Era una voce di donna. Kaufmann girò su se stesso, e vide Janine Gamboul. Ghignò sollevato. Così, avevano deciso di usare il vecchio trucco delle attrattive femminili, per impadronirsi di Fleming. Ma doveva essere cauto.

«Scusi?…» disse con la sua voce gutturale. «Lei è…»

Ella ignorò la domanda. «Lei è Kaufmann,» disse, «dov’è Fleming?»

«Ma il colonnello Salim mi ha detto che un direttore venuto da Vienna…» mormorò Kaufmann.

Ella tagliò corto. «E naturalmente lei immaginava un uomo.»

«Lei è?…» balbettò lui, diventando tutto deferenza e gentilezza. «Mi dispiace, non me ne ero reso conto.»

«Glielo chiedo di nuovo: dov’è Fleming? Forse lo ha spaventato tanto da farlo scappare?»

«È sempre nello stesso posto. Nell’isoletta, Non è stata colpa mia; sono stati uccisi due uomini. E io non sono un gunman.»

Ella si diresse verso il caffè dell’aeroporto, senza curarsi di guardare se la seguiva. Kaufmann si affrettò per arrivare ad aprirle la porta. Quando furono seduti ad un piccolo tavolo, in un angolo tranquillo, essa accese una sigaretta e aspirò una profonda boccata di fumo.

«Questa volta sistemeremo le cose meglio,» mormorò, «dobbiamo avere Fleming rapidamente; non c’è niente di più essenziale.»

«Posso chiedere perché?» mormorò lui.

Essa lo fissò con impaziente disprezzo. «Perché ci aiuti a metter su un certo macchinario; ha delle nozioni che ci sono necessarie.» Lo gratificò di un sorriso freddo. «Tutto ciò è, in effetti, il risultato delle sue commendevoli attività per conto della compagnia. Per quanto stupido possa essere, lei è leale ed energico. Credo che avrebbero dovuto dirglielo prima.»

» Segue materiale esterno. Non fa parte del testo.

(** * SAM segmentation service (backend/app.py): model and properties

    A shallow embedding of the FastAPI handlers of [backend/app.py] and of
    the mask vectoriser [_mask_to_polygons].

    The module-level globals ([_sessions], [current_index]) and the upload
    directory are the fields of a [World] record that every handler threads
    through a small state-and-exception monad.  The libraries the handlers
    call (OpenCV, PIL, segment_anything, uuid, os.path) are not part of the
    repository; they enter the development as type-class interfaces, with
    the few facts of their documentation that the proofs rely on. *)

From Stdlib Require Import ZArith QArith Qabs Qround List Sorted Lia Bool.
From stdpp Require Import gmap strings list.

Local Open Scope Z_scope.

(** ** Arrays and contours *)

(** A contour (and a polygon) is a sequence of pixel positions.  OpenCV
    hands them over as int32 arrays of shape (N,1,2); after
    [reshape(-1, 2).astype(float).tolist()] the same integers are emitted
    as floats. *)
Definition Point : Type := Z * Z.
Definition Contour : Type := list Point.

(** A boolean mask of shape (H, W), row by row, and a uint8 image. *)
Definition Mask : Type := list (list bool).
Definition Image : Type := list (list Z).

(** [mask.astype(np.uint8) * 255], the product taken in uint8. *)
Definition astype_uint8 (b : bool) : Z := if b then 1 else 0.
Definition mul_uint8 (v k : Z) : Z := (v * k) mod 256.
Definition mask_to_u8 (mask : Mask) : Image :=
  map (map (fun b => mul_uint8 (astype_uint8 b) 255)) mask.

(** [np.ones((3, 3), np.uint8)] *)
Definition np_ones_u8 (h w : nat) : Image := repeat (repeat 1 w) h.

(** A two-dimensional array of shape (h, w). *)
Definition has_shape {A : Type} (h w : nat) (a : list (list A)) : Prop :=
  length a = h /\ Forall (fun row => length row = w) a.

(** An image without a single foreground pixel. *)
Definition blank (img : Image) : Prop := Forall (Forall (fun v => v = 0)) img.
Definition all_false (mask : Mask) : Prop := Forall (Forall (fun b => b = false)) mask.

(** ** cv2.contourArea

    OpenCV computes the area with Green's formula: starting from the last
    vertex it accumulates [prev.x * p.y - prev.y * p.x] over the vertices,
    halves the sum and drops the sign.  On integer vertices this is exact
    in double precision, so the value is the rational below. *)
Fixpoint green_sum (prev : Point) (pts : list Point) : Z :=
  match pts with
  | [] => 0
  | p :: rest => (fst prev * snd p - snd prev * fst p) + green_sum p rest
  end.

Definition contourArea (cnt : Contour) : Q :=
  match cnt with
  | [] => 0%Q
  | p0 :: _ => Qmake (Z.abs (green_sum (List.last cnt p0) cnt)) 2
  end.

(** ** The OpenCV interface *)

Inductive MorphOp := MORPH_ERODE | MORPH_DILATE | MORPH_OPEN | MORPH_CLOSE.
Inductive RetrievalMode := RETR_EXTERNAL | RETR_LIST | RETR_CCOMP | RETR_TREE.
Inductive ApproxMethod := CHAIN_APPROX_NONE | CHAIN_APPROX_SIMPLE.

(** The three OpenCV operations whose result depends on the whole raster.
    They stand for OpenCV on arrays of shape (H, W) with H, W > 0, the
    masks a predictor returns; on an array without pixels
    [cv2.morphologyEx] raises, and nothing is said about that case.  The
    two laws are the documented behaviour on such an image without
    foreground: opening with the full 3 x 3 element keeps the shape and
    cannot switch a pixel on, and there is no border to follow. *)
Class Cv2 := {
  morphologyEx : Image -> MorphOp -> Image -> Image;
  findContours : Image -> RetrievalMode -> ApproxMethod -> list Contour;
  approxPolyDP : Contour -> Q -> bool -> Contour;
  morphologyEx_open_blank : forall img h w,
    (0 < h)%nat -> (0 < w)%nat -> has_shape h w img -> blank img ->
    has_shape h w (morphologyEx img MORPH_OPEN (np_ones_u8 3 3)) /\
    blank (morphologyEx img MORPH_OPEN (np_ones_u8 3 3));
  findContours_blank : forall img h w mode method,
    (0 < h)%nat -> (0 < w)%nat -> has_shape h w img -> blank img ->
    findContours img mode method = []
}.

(** ** list.sort(key=..., reverse=True)

    Python's sort is stable, also with [reverse=True]: elements with equal
    keys keep their relative order.  A stable sort is determined by the
    key order, so insertion from the right computes the same list. *)
Section Sort.
Context {A : Type} (key : A -> Q).

Fixpoint insert_desc (x : A) (l : list A) : list A :=
  match l with
  | [] => [x]
  | y :: l' =>
      if Qle_bool (key y) (key x) then x :: y :: l'
      else y :: insert_desc x l'
  end.

Definition sort_reverse (l : list A) : list A := foldr insert_desc [] l.

(** [l[i].key >= l[i+1].key] for every valid [i]. *)
Definition descending (l : list A) : Prop :=
  forall (i : nat) (a b : A),
    l !! i = Some a -> l !! S i = Some b -> (key b <= key a)%Q.

Definition key_ge (a b : A) : Prop := (key b <= key a)%Q.
End Sort.

(** ** _mask_to_polygons *)

Definition Qlt_bool (x y : Q) : bool := negb (Qle_bool y x).

Section Vectorizer.
Context `{Cv2}.

(** The [for cnt in contours] loop, lines 84-91.  [contourArea] sees the
    contour as found; only afterwards is it simplified. *)
Fixpoint collect_polys (contours : list Contour)
    (simplify_eps : Q) (min_area_px : Z) : list Contour :=
  match contours with
  | [] => []
  | cnt :: rest =>
      if Qlt_bool (contourArea cnt) (inject_Z min_area_px)
      then collect_polys rest simplify_eps min_area_px
      else
        let cnt :=
          if Qlt_bool 0 simplify_eps
          then approxPolyDP cnt simplify_eps true
          else cnt in
        let pts := cnt in
        if (3 <=? length pts)%nat
        then pts :: collect_polys rest simplify_eps min_area_px
        else collect_polys rest simplify_eps min_area_px
  end.

(** What the loop makes of one contour that passes the area test. *)
Definition simplified (cnt : Contour) (simplify_eps : Q) : Contour :=
  if Qlt_bool 0 simplify_eps then approxPolyDP cnt simplify_eps true else cnt.

(** The sort key, line 94, is [contourArea] of the polygon converted to
    float32; pixel coordinates are far below 2^24, so the conversion is
    exact and the key is the area of the polygon as returned. *)
Definition _mask_to_polygons (mask : Mask)
    (simplify_eps : Q) (min_area_px : Z) : list Contour :=
  let mask_u8 := mask_to_u8 mask in
  let kernel := np_ones_u8 3 3 in
  let mask_u8 := morphologyEx mask_u8 MORPH_OPEN kernel in
  let contours := findContours mask_u8 RETR_EXTERNAL CHAIN_APPROX_SIMPLE in
  let polys := collect_polys contours simplify_eps min_area_px in
  sort_reverse contourArea polys.
End Vectorizer.

(** The defaults of the signature. *)
Definition default_simplify_eps : Q := 3 # 2.
Definition default_min_area_px : Z := 150.

(** ** Python values and outcomes *)

Definition bytes : Type := list Byte.byte.

(** A raised Python exception: its class and [str(e)]. *)
Record PyExn := { exn_class : string; exn_msg : string }.
Definition str (e : PyExn) : string := exn_msg e.

(** What a handler call ends in: a JSON body, a raised [HTTPException],
    or an exception no handler catches (the framework answers 500). *)
Inductive Outcome (A : Type) : Type :=
| Return (a : A)
| HTTPException (status_code : Z) (detail : string)
| Unhandled (e : PyExn).
Arguments Return {A} a.
Arguments HTTPException {A} status_code detail.
Arguments Unhandled {A} e.

(** [l[i]] on a list, with Python's negative indices. *)
Definition py_getitem {A : Type} (l : list A) (i : Z) : option A :=
  let n := Z.of_nat (length l) in
  if (0 <=? i) && (i <? n) then l !! Z.to_nat i
  else if (- n <=? i) && (i <? 0) then l !! Z.to_nat (n + i)
  else None.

Abbassò la voce ad un sussurro. «Quando abbiamo saputo che dallo spazio un messaggio era giunto sulla Terra, si ricorderà che le abbiamo chiesto di mettersi in contatto con il professor Dennis Bridger, il collaboratore di Fleming. Lo fece bene, Kaufmann. Riuscì ad ottenere da Bridger la conferma della notizia che si stava facendo un calcolatore per interpretare il messaggio.»

«Non ne venne mai fuori niente,» disse Kaufmann luttuosamente, «Bridger… ehm… si è ucciso.»

«E così lei crede che non ne sia venuto fuori niente?» rise lei. «Abbiamo costruito una copia di quel calcolatore nell’Azaran. Ma ora abbiamo bisogno di un piccolo consiglio di un esperto. Salim è riuscito ad ottenere la professoressa Dawnay, la quale, però, se ne interessa solo indirettamente. Forse ci sarà utile; ma Fleming ci è essenziale.»

Kaufmann si sentì molto sollevato, quasi felice. Accese perfino un sigaretto.

«Così, vede, Herr Kaufmann,» terminò Janine Gamboul, spegnendo la sigaretta, «questa volta non devono esserci errori, nell’arruolamento del professor Fleming nel nostro gruppo.»